The pandemic caused supply chain disruptions around the globe, reducing inventories within the auto market, and combined with high consumer demand, auto prices rose, Ross said.
Some of those problems have now normalized, causing prices to fall, but some consumers owe more on their auto loan than the automotive is currently value. This is known as negative equity, or being “underwater.”
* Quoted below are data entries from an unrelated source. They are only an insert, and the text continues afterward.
(** * Safety-check WebSocket gateway: a shallow embedding of
      [src/cdk/backend/safetycheckflow/lambda/websocket.py]

    The development follows the Python module top to bottom:

    - [PyText]    Python [str] operations used by the response normaliser
                  ([replace], [split]/[join], [strip], [find], the two
                  regular expressions), on lists of characters;
    - [PyJson]    JSON values as [json.loads] produces them, with
                  [json.dumps], [str()], truthiness, [in], [.get], [x[k]];
    - the effect layer: a state-and-exception monad over a [world] (connection
      registry, work-order store, log of external calls) driven by an [env]
      of collaborators (clock, transport, key-set endpoint, the two backends);
    - the handlers of the module, under their own names;
    - the properties.

    A Python [str] is modelled by a Rocq [string] whose characters are the
    code points below 256. *)

From Stdlib Require Import ZArith Lia Bool.
From Stdlib Require Import Ascii String List.
From stdpp Require Import gmap strings pretty.

Import ListNotations.
Local Open Scope string_scope.
Local Open Scope list_scope.

(** ** Python [str] operations *)

Module PyText.

Abbreviation text := (list ascii).

(** Literal: [T "ab"] is the character list of ["ab"]. *)
Definition T (s : string) : text := list_ascii_of_string s.

(** [s.startswith(p)] *)
Fixpoint startswith (p s : text) : bool :=
  match p, s with
  | [], _ => true
  | _ :: _, [] => false
  | a :: p', b :: s' => Ascii.eqb a b && startswith p' s'
  end.

(** [s.find(p)], as an option: [None] is Python's [-1]. *)
Fixpoint find_opt (p s : text) : option nat :=
  match s with
  | [] => if startswith p [] then Some 0 else None
  | _ :: s' =>
      if startswith p s then Some 0
      else match find_opt p s' with
           | Some i => Some (S i)
           | None => None
           end
  end.

(** [s.find(p)] with Python's result convention. *)
Definition find (p s : text) : Z :=
  match find_opt p s with
  | Some i => Z.of_nat i
  | None => (-1)%Z
  end.

(** [p in s] for two strings. *)
Definition contains (p s : text) : bool :=
  match find_opt p s with Some _ => true | None => false end.

(** [s.replace(old, new)] for a non-empty [old]: left to right, without
    overlap. [skip] counts the characters of a match still to be dropped. *)
Fixpoint replace_from (old new : text) (skip : nat) (s : text) : text :=
  match s with
  | [] => []
  | c :: s' =>
      match skip with
      | S k => replace_from old new k s'
      | O =>
          if startswith old s
          then new ++ replace_from old new (length old - 1) s'
          else c :: replace_from old new 0 s'
      end
  end.

Definition replace (old new s : text) : text := replace_from old new 0 s.

(** Whitespace of [str.split()] and [str.strip()] among the code points
    below 256: TAB LF VT FF CR, FS GS RS US, SPACE, NEL, NBSP. *)
Definition isspace (c : ascii) : bool :=
  let n := nat_of_ascii c in
  (Nat.leb 9 n && Nat.leb n 13) || (Nat.leb 28 n && Nat.leb n 32)
  || Nat.eqb n 133 || Nat.eqb n 160.

(** [s.split()]: the maximal runs of non-whitespace characters. [word] is
    the run being read. *)
Fixpoint split_from (word s : text) : list text :=
  match s with
  | [] => match word with [] => [] | _ => [word] end
  | c :: s' =>
      if isspace c
      then match word with
           | [] => split_from [] s'
           | _ => word :: split_from [] s'
           end
      else split_from (word ++ [c]) s'
  end.

Definition split (s : text) : list text := split_from [] s.

(** [sep.join(ws)] *)
Fixpoint join (sep : text) (ws : list text) : text :=
  match ws with
  | [] => []
  | w :: ws' =>
      match ws' with
      | [] => w
      | _ => w ++ sep ++ join sep ws'
      end
  end.

(** [lstrip], [rstrip], [strip] for a set of characters given by [p]. *)
Fixpoint lstrip_by (p : ascii -> bool) (s : text) : text :=
  match s with
  | [] => []
  | c :: s' => if p c then lstrip_by p s' else s
  end.

Fixpoint rstrip_by (p : ascii -> bool) (s : text) : text :=
  match s with
  | [] => []
  | c :: s' =>
      match rstrip_by p s' with
      | [] => if p c then [] else [c]
      | r => c :: r
      end
  end.

Definition strip_by (p : ascii -> bool) (s : text) : text :=
  lstrip_by p (rstrip_by p s).

Definition among (chars : text) (c : ascii) : bool :=
  existsb (Ascii.eqb c) chars.

(** [s.rstrip(chars)], [s.strip(chars)], [s.strip()] *)
Definition rstrip (chars s : text) : text := rstrip_by (among chars) s.
Definition strip (chars s : text) : text := strip_by (among chars) s.
Definition strip_ws (s : text) : text := strip_by isspace s.

(** [s[i:]] and [s[:i]] for [0 <= i]. *)
Definition slice_from (i : Z) (s : text) : text := skipn (Z.to_nat i) s.
Definition slice_to (i : Z) (s : text) : text := firstn (Z.to_nat i) s.

Definition no_lt (s : text) : bool := forallb (fun c => negb (Ascii.eqb c "<")) s.

(** [re.sub(r'^[^<]*(?=<)', '', s)]: without [re.MULTILINE] the anchor
    matches at offset 0 only; [[^<]*] takes every character before the
    first ["<"] (newlines included) and the look-ahead needs that ["<"].
    So the text before the first ["<"] is dropped when there is a ["<"],
    and nothing changes otherwise. *)
Fixpoint drop_until_lt (s : text) : text :=
  match s with
  | [] => []
  | c :: s' => if Ascii.eqb c "<" then s else drop_until_lt s'
  end.

Definition sub_leading_text (s : text) : text :=
  if no_lt s then s else drop_until_lt s.

(** Offset of the first [">"] of [s]. *)
Fixpoint index_gt (s : text) : option nat :=
  match s with
  | [] => None
  | c :: s' =>
      if Ascii.eqb c ">" then Some 0
      else match index_gt s' with Some k => Some (S k) | None => None end
  end.

(** [</[^>]+>] matched at the head of [s]: the length of the match. After
    ["</"] come one or more characters other than [">"] and then the first
    [">"]; the greedy class cannot give a character back to [">"]. *)
Definition close_tag_len (s : text) : option nat :=
  match s with
  | a :: b :: c :: r =>
      if Ascii.eqb a "<" && Ascii.eqb b "/" && negb (Ascii.eqb c ">")
      then match index_gt r with
           | Some k => Some (4 + k)
           | None => None
           end
      else None
  | _ => None
  end.

(** [re.search(r'</[^>]+>(?=[^<]*$)', s)]: the leftmost offset at which
    a closing tag matches and no ["<"] follows it; the result is
    [m.end()]. *)
Fixpoint search_last_tag (s : text) : option nat :=
  match s with
  | [] => None
  | _ :: s' =>
      let later := match search_last_tag s' with
                   | Some e => Some (S e)
                   | None => None
                   end in
      match close_tag_len s with
      | Some n => if no_lt (skipn n s) then Some n else later
      | None => later
      end
  end.

(** [re.search(open ++ '.*?' ++ close, s, re.DOTALL).group(0)]: the
    leftmost [open] and the nearest [close] after it. *)
Fixpoint search_block (open close s : text) : option text :=
  match s with
  | [] => None
  | _ :: s' =>
      if startswith open s
      then match find_opt close (skipn (length open) s) with
           | Some j => Some (firstn (length open + j + length close) s)
           | None => search_block open close s'
           end
      else search_block open close s'
  end.

End PyText.

(** ** Response normaliser *)

Import PyText.

Definition html_start_patterns : list text :=
  [T "<div"; T "<html"; T "<body"; T "<section"; T "<h1"].

(** The loop of [clean_html_response] over [html_start_patterns]. *)
Definition earliest_start (patterns : list text) (s : text) : Z :=
  fold_left
    (fun start_index pattern =>
       let index := find pattern s in
       if (index =? -1)%Z then start_index
       else if (start_index =? -1)%Z || (index <? start_index)%Z
            then index else start_index)
    patterns (-1)%Z.

(** The body of [clean_html_response] on the characters of a non-empty
    [str]. A Rocq string literal has no escapes: [T "\n"] is the two
    characters backslash and [n] (Python's ['\\n']); LF, CR and TAB are
    written by their decimal codes 010, 013 and 009, the double quote by
    034. *)
Definition clean_text (raw_response : text) : text :=
  let response_text := raw_response in
  let response_text := replace (T "\n") [] response_text in
  let response_text := replace ["010"%char] (T " ") response_text in
  let response_text := replace ["013"%char] [] response_text in
  let response_text := replace ["009"%char] (T " ") response_text in
  let response_text := join (T " ") (split response_text) in
  let response_text := rstrip (T "}])") response_text in
  let response_text := strip ["034"%char; "'"%char] response_text in
  let start_index := earliest_start html_start_patterns response_text in
  let response_text :=
    if (0 <? start_index)%Z then slice_from start_index response_text
    else response_text in
  let response_text := sub_leading_text response_text in
  let response_text :=
    match response_text with
    | [] => response_text
    | _ :: _ =>
        if negb (startswith (T "<") response_text)
        then T "<div>" ++ response_text ++ T "</div>"
        else response_text
    end in
  let response_text :=
    match search_last_tag response_text with
    | Some e => firstn e response_text
    | None => response_text
    end in
  strip_ws response_text.

(** [clean_html_response(raw_response)] for a [str] argument (its only
    caller passes one). No step of the body raises on a [str], so the
    [except] branch is not entered. *)
Definition clean_html_response (raw_response : string) : string :=
  match raw_response with
  | EmptyString => EmptyString
  | _ => string_of_list_ascii (clean_text (list_ascii_of_string raw_response))
  end.

(** [extract_html_content(text)] *)
Definition extract_html_content (text : string) : string :=
  let s := list_ascii_of_string text in
  match search_block (T "<html>") (T "</html>") s with
  | Some m => string_of_list_ascii m
  | None =>
      match search_block (T "<body>") (T "</body>") s with
      | Some m => string_of_list_ascii m
      | None =>
          if contains (T "<div") s && contains (T "</div>") s
          then text
          else text
      end
  end.
(** * Transcription session orchestration: a shallow embedding of [src/app/page.tsx]

    The development follows the source file top to bottom: the numeric
    helpers and the audio normaliser ([downmixToMono], [resampleMonoAudio]),
    then the session controller ([clearProgressState], [handleWorkerMessage],
    [initializeWorker], [cancelTranscription], [handleFileSelected]) and the
    structured export ([buildJsonExportPayload]).

    Numbers.  Where the code computes in floating point and a statement
    fixes the value it computes (the progress percentage, the estimate of
    the remaining time, the samples and the length that the normaliser
    returns), a JavaScript [number] is an IEEE 754 binary64 value and a
    cell of a [Float32Array] a binary32 value ([Double], [Single] and the
    normaliser of module [IEEE] below).  The normaliser is given a second
    time over exact rationals ([Qc], canonical fractions), with [NaN] for
    the arithmetic on the [undefined] of an out-of-range read; that
    reading serves the statements about indices, bounds and ranges, and
    the runs of the component, which do not look into the samples.
    Counters that the protocol uses as counts (request identifiers, chunks,
    bytes, slices, milliseconds of [Date.now]) are integers ([Z]); where the
    code computes with them in floating point they are converted. *)

From Stdlib Require Import ZArith QArith Qcanon Qround Lqa List String Bool Lia.
From Stdlib Require Import SpecFloat Qpower.
Import ListNotations.

Local Open Scope Z_scope.

(** ** Exact numerics *)

Definition ofZ (z : Z) : Qc := Q2Qc (inject_Z z).
Definition ofNat (n : nat) : Qc := ofZ (Z.of_nat n).

Definition half : Qc := Q2Qc (1 # 2).

Definition Math_floor (x : Qc) : Z := Qfloor x.
Definition Math_ceil (x : Qc) : Z := Qceiling x.

(** [Math.round] rounds to the nearest integer, ties towards +infinity. *)
Definition Math_round (x : Qc) : Z := Qfloor (x + half)%Qc.
(** * nixserve build server: status reconciliation, trigger coordination,
      log retrieval and health

    A shallow embedding of [src/server/build-server.py].  The service shells
    out to [systemctl] and [tail] and reads files below [DATA_DIR]; the host
    it talks to is an explicit record, every handler is a computation in a
    small state-and-exception monad over that record, and every subprocess a
    handler runs is appended to the host's invocation log.

    Strings are byte strings: a text is held as its UTF-8 encoding.  What
    [systemctl] prints is taken to be text; what [tail] prints is a piece of
    a log file, any bytes at all, and decoding it can fail.  Whitespace is
    the ASCII whitespace of [str.isspace], which is all the whitespace there
    is in ASCII text; the statements that depend on how words are split or
    stripped are made for ASCII text.  The [logger] calls, the HTML page and
    [/info] are left out; [systemctl] and [tail] are taken to be installed,
    and [exists()] to answer. *)

From Stdlib Require Import String Ascii List ZArith Bool Lia Sorted.
Import ListNotations.
Local Open Scope string_scope.
Local Open Scope list_scope.

(** ** Python string primitives used by the service *)

Module Py.

Definition LF : ascii := "010"%char.
Definition CR : ascii := "013"%char.
Definition nl : string := String LF EmptyString.

(** [str.isspace] on the ASCII range: TAB, LF, VT, FF, CR, FS, GS, RS, US
    and the space.  Python counts some characters outside ASCII as
    whitespace too (U+0085, U+00A0, U+2028 and others); on ASCII text, the
    text the statements about words and stripping are made for, these do not
    occur. *)
Definition isspace (c : ascii) : bool :=
  let n := nat_of_ascii c in
  ((9 <=? n) && (n <=? 13) || (28 <=? n) && (n <=? 32))%nat.

(** [s.split(sep)] for a one-character separator: never the empty list. *)
Fixpoint split (sep : ascii) (s : string) : list string :=
  match s with
  | EmptyString => [EmptyString]
  | String c rest =>
      if Ascii.eqb c sep then EmptyString :: split sep rest
      else match split sep rest with
           | piece :: pieces => String c piece :: pieces
           | [] => [String c EmptyString]
           end
  end.

(** [s.split()] on ASCII text: maximal runs of non-whitespace characters. *)
Fixpoint split_ws (s : string) : list string :=
  match s with
  | EmptyString => []
  | String c rest =>
      if isspace c then split_ws rest
      else match rest with
           | EmptyString => [String c EmptyString]
           | String c' _ =>
               if isspace c' then String c EmptyString :: split_ws rest
               else match split_ws rest with
                    | w :: ws => String c w :: ws
                    | [] => [String c EmptyString]
                    end
           end
  end.

(** [sub in s]. *)
Fixpoint contains (sub s : string) : bool :=
  String.prefix sub s
  || match s with
     | EmptyString => false
     | String _ rest => contains sub rest
     end.

(** [s.replace(old, new)] for a non-empty [old]: leftmost non-overlapping
    occurrences; [skip] counts the characters of a match still to drop. *)
Fixpoint replace_from (skip : nat) (old new s : string) : string :=
  match s with
  | EmptyString => EmptyString
  | String c rest =>
      match skip with
      | S k => replace_from k old new rest
      | O =>
          if String.prefix old s
          then new ++ replace_from (String.length old - 1) old new rest
          else String c (replace_from 0 old new rest)
      end
  end.

Fixpoint intersperse_after (new s : string) : string :=
  match s with
  | EmptyString => EmptyString
  | String c rest => String c (new ++ intersperse_after new rest)
  end.

Definition replace (old new s : string) : string :=
  match old with
  | EmptyString => new ++ intersperse_after new s
  | _ => replace_from 0 old new s
  end.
Like the overwhelming majority of vehicles, they’re a depreciating asset, so anyone who bought their automotive when prices were high will “continue to lose a lot of value because it was probably overpriced at the time,” Ross said.
Should you trade in your automotive for a less expensive one?
On average, the negative equity value of the automotive of people that were underwater rose to a record $6,255 within the second quarter of this yr, in comparison with $4,487 within the second quarter of 2022, based on a July report from auto trading platform Edmunds.
The variety of trade-ins with negative equity also increased, Edmunds said in its report.
“When you’re in a negative equity position, it’s not easy to get out of it,” Ross said.
For drivers in this case, it might be higher to wreck the automotive and easily proceed paying off the loan, he said.